From the data, return each line holding the word "must".
-- Opening Marker --
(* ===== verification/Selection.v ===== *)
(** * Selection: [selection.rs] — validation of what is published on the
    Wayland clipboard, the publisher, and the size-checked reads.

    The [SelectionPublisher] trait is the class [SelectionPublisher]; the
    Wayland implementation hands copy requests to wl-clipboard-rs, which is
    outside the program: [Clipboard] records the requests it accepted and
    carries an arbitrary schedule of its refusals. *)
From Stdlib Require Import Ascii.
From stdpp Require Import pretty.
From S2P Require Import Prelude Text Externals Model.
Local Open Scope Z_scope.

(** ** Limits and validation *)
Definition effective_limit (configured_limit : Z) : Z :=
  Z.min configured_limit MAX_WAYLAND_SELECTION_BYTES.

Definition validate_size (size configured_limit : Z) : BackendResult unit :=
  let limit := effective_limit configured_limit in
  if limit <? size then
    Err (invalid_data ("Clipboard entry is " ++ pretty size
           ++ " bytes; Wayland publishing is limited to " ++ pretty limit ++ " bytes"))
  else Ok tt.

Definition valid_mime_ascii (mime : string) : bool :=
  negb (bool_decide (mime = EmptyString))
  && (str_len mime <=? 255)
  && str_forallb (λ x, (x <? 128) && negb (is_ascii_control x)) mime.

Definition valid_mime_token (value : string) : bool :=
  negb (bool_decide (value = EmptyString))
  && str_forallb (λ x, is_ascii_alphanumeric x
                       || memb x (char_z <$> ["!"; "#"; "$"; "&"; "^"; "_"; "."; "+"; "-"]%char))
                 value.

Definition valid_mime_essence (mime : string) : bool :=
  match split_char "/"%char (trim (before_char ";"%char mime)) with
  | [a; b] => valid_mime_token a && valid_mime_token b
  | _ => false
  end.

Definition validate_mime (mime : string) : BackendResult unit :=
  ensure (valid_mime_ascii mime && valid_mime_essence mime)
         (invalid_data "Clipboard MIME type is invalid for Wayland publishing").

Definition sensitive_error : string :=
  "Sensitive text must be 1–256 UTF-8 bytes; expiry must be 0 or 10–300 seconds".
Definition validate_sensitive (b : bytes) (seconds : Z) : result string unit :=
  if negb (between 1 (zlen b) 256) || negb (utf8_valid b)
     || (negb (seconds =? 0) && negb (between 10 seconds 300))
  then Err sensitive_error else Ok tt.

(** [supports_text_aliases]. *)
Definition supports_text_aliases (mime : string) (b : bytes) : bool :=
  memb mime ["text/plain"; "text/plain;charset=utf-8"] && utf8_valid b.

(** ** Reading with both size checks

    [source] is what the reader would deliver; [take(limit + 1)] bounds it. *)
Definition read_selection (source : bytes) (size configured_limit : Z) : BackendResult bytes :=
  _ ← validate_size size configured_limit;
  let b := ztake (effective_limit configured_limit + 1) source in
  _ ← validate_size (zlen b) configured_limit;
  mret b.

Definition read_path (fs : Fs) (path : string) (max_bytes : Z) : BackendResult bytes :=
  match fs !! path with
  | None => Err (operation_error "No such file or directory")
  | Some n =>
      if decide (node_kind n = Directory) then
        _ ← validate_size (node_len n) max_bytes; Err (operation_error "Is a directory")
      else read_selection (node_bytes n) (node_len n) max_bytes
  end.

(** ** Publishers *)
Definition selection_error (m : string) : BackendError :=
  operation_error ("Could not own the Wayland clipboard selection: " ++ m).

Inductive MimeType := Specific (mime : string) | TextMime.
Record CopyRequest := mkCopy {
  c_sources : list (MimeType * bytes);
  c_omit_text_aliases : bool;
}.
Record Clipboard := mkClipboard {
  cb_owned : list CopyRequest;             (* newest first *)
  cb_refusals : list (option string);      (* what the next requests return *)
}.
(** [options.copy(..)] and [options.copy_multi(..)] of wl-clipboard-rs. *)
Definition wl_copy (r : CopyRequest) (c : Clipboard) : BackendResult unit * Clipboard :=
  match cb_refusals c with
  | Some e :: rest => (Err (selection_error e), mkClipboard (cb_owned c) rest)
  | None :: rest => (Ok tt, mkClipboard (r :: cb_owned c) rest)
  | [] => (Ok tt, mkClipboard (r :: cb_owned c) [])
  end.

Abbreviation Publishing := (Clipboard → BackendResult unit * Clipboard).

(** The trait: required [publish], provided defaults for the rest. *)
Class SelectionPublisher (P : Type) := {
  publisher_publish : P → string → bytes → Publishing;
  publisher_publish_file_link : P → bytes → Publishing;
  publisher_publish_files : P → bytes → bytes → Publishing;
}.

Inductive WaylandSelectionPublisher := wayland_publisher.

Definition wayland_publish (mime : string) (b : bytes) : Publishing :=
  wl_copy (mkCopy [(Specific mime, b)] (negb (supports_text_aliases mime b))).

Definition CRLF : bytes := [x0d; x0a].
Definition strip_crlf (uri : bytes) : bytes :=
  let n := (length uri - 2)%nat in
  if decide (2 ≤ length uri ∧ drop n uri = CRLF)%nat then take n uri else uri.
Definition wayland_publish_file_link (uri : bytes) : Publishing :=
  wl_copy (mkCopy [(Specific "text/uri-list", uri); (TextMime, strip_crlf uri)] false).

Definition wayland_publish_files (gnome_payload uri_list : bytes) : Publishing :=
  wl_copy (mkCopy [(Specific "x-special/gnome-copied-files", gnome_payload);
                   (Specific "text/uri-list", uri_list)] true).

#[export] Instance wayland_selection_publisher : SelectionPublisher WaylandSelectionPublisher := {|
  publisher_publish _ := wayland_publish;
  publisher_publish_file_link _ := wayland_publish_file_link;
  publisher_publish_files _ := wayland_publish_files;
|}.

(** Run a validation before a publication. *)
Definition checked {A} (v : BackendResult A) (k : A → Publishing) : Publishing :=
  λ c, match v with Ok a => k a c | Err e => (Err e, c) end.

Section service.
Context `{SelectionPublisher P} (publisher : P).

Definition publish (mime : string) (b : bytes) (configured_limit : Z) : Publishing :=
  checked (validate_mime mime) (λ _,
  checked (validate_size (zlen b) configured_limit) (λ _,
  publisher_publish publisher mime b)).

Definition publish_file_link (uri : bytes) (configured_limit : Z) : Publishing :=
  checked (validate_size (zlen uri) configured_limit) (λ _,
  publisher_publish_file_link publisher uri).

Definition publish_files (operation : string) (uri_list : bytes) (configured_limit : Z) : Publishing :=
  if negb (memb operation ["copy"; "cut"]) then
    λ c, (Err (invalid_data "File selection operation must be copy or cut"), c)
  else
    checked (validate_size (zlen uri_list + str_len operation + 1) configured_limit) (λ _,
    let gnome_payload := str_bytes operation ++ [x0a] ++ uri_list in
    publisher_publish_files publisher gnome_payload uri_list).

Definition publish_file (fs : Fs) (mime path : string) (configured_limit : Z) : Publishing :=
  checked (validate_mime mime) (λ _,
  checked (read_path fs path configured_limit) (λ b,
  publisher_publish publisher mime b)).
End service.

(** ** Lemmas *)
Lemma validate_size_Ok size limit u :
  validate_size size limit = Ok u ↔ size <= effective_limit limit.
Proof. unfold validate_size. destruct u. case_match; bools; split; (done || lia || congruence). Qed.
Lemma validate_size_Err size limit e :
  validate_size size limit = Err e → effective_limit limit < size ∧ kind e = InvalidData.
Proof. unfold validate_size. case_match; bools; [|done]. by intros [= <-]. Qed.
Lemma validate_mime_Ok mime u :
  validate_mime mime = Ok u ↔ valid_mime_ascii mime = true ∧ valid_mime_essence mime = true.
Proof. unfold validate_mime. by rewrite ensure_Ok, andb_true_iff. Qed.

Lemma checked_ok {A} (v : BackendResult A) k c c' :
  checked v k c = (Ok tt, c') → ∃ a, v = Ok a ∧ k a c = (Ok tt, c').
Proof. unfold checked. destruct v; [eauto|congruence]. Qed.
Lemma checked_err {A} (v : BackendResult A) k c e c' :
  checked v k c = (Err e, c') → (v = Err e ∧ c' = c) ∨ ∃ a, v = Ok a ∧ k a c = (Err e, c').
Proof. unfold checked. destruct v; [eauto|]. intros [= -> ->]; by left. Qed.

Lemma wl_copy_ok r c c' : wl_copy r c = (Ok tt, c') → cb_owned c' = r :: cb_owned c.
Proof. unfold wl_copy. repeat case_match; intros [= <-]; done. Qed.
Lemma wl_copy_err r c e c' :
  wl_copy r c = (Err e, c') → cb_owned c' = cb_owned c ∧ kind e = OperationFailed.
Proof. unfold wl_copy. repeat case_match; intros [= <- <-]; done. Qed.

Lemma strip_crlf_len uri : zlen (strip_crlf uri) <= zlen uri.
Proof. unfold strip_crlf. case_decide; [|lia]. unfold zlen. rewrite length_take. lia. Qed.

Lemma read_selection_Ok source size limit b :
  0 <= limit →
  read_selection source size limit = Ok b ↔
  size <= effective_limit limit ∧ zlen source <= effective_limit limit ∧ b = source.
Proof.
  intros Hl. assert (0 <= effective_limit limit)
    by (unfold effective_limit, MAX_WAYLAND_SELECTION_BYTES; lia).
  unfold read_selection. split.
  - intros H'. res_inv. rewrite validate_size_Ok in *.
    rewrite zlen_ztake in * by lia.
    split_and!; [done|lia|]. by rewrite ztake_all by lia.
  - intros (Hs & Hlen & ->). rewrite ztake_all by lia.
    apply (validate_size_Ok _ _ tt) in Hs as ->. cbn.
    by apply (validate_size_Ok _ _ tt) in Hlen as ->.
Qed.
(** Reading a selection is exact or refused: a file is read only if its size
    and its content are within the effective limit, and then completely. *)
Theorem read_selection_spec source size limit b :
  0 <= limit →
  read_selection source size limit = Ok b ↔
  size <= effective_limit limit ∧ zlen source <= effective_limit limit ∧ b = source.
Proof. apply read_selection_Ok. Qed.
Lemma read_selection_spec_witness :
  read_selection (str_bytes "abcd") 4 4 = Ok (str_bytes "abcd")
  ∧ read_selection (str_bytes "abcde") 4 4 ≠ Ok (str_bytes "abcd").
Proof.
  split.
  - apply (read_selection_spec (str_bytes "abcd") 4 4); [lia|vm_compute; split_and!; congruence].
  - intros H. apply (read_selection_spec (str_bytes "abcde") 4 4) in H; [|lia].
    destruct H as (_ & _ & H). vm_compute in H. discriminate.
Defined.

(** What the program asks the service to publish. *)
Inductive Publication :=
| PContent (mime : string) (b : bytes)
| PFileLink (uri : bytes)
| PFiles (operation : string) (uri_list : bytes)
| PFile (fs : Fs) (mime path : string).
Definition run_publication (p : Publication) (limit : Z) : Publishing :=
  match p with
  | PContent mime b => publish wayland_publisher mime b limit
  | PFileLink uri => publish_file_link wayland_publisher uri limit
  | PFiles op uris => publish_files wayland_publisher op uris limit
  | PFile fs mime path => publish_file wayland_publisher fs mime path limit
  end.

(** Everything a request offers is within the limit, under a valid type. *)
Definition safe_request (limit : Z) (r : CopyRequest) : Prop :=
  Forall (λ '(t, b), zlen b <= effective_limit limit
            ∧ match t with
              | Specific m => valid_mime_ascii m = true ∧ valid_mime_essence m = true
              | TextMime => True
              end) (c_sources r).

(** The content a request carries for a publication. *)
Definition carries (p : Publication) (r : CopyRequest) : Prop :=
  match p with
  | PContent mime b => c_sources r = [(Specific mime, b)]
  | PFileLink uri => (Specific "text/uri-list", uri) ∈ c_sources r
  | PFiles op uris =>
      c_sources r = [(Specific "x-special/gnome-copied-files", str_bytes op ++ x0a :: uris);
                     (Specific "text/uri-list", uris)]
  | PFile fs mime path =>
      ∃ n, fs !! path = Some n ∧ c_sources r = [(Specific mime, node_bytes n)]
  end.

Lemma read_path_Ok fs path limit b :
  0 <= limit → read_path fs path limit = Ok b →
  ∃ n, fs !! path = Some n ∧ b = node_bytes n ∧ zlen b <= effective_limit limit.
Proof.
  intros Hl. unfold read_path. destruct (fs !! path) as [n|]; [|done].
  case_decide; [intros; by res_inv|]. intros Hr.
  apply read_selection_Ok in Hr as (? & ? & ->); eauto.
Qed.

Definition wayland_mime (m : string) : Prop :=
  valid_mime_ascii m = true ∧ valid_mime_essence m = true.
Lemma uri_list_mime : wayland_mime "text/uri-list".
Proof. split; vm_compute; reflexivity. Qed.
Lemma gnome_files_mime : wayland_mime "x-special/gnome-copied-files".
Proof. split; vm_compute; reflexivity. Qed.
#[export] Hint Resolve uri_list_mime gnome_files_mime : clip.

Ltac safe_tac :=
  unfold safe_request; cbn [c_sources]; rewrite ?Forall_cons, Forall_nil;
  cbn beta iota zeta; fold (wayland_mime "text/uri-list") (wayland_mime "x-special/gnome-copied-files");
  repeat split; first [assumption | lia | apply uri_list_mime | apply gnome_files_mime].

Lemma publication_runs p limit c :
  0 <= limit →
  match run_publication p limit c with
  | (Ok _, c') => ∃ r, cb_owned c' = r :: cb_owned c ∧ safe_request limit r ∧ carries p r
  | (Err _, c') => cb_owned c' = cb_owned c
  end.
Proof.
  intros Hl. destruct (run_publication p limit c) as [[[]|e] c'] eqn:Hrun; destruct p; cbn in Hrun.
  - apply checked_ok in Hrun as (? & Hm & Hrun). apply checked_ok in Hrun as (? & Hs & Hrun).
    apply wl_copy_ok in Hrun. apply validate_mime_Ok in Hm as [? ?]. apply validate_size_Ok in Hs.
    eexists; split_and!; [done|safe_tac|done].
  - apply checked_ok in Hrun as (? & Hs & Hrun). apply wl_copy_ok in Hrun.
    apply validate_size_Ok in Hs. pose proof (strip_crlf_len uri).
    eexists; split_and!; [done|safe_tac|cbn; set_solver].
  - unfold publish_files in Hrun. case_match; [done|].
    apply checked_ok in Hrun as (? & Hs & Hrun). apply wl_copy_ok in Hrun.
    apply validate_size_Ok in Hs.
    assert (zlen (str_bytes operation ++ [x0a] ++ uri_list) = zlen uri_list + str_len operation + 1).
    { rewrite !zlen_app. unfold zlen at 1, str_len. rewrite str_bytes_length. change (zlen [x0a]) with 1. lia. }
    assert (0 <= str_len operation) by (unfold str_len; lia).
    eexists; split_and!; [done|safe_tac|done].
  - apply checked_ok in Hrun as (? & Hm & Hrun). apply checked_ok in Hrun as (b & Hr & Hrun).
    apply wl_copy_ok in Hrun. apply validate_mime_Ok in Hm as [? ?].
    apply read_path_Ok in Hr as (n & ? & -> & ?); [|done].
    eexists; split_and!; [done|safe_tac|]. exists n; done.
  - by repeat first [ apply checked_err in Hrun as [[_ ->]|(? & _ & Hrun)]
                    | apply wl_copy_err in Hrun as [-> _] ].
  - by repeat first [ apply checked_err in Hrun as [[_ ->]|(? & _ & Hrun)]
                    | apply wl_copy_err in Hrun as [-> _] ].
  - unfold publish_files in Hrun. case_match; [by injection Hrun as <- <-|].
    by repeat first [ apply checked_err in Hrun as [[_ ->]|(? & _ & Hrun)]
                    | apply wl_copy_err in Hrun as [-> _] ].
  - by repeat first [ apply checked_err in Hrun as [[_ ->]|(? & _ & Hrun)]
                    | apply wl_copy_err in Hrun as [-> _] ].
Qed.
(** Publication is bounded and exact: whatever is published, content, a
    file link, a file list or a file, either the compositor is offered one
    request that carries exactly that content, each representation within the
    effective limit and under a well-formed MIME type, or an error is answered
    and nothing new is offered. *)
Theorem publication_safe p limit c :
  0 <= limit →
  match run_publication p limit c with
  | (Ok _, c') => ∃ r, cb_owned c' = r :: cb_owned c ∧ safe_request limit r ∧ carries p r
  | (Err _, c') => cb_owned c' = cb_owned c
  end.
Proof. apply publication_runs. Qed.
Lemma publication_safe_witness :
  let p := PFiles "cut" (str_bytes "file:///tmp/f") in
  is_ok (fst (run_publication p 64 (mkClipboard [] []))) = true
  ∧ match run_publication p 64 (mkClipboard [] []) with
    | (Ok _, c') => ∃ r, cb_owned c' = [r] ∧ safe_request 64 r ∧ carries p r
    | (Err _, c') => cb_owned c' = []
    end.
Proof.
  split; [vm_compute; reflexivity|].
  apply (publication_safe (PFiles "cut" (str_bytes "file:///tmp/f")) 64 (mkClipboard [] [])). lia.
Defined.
-- Closing Marker --
Task response:
  "Sensitive text must be 1–256 UTF-8 bytes; expiry must be 0 or 10–300 seconds".
    λ c, (Err (invalid_data "File selection operation must be copy or cut"), c)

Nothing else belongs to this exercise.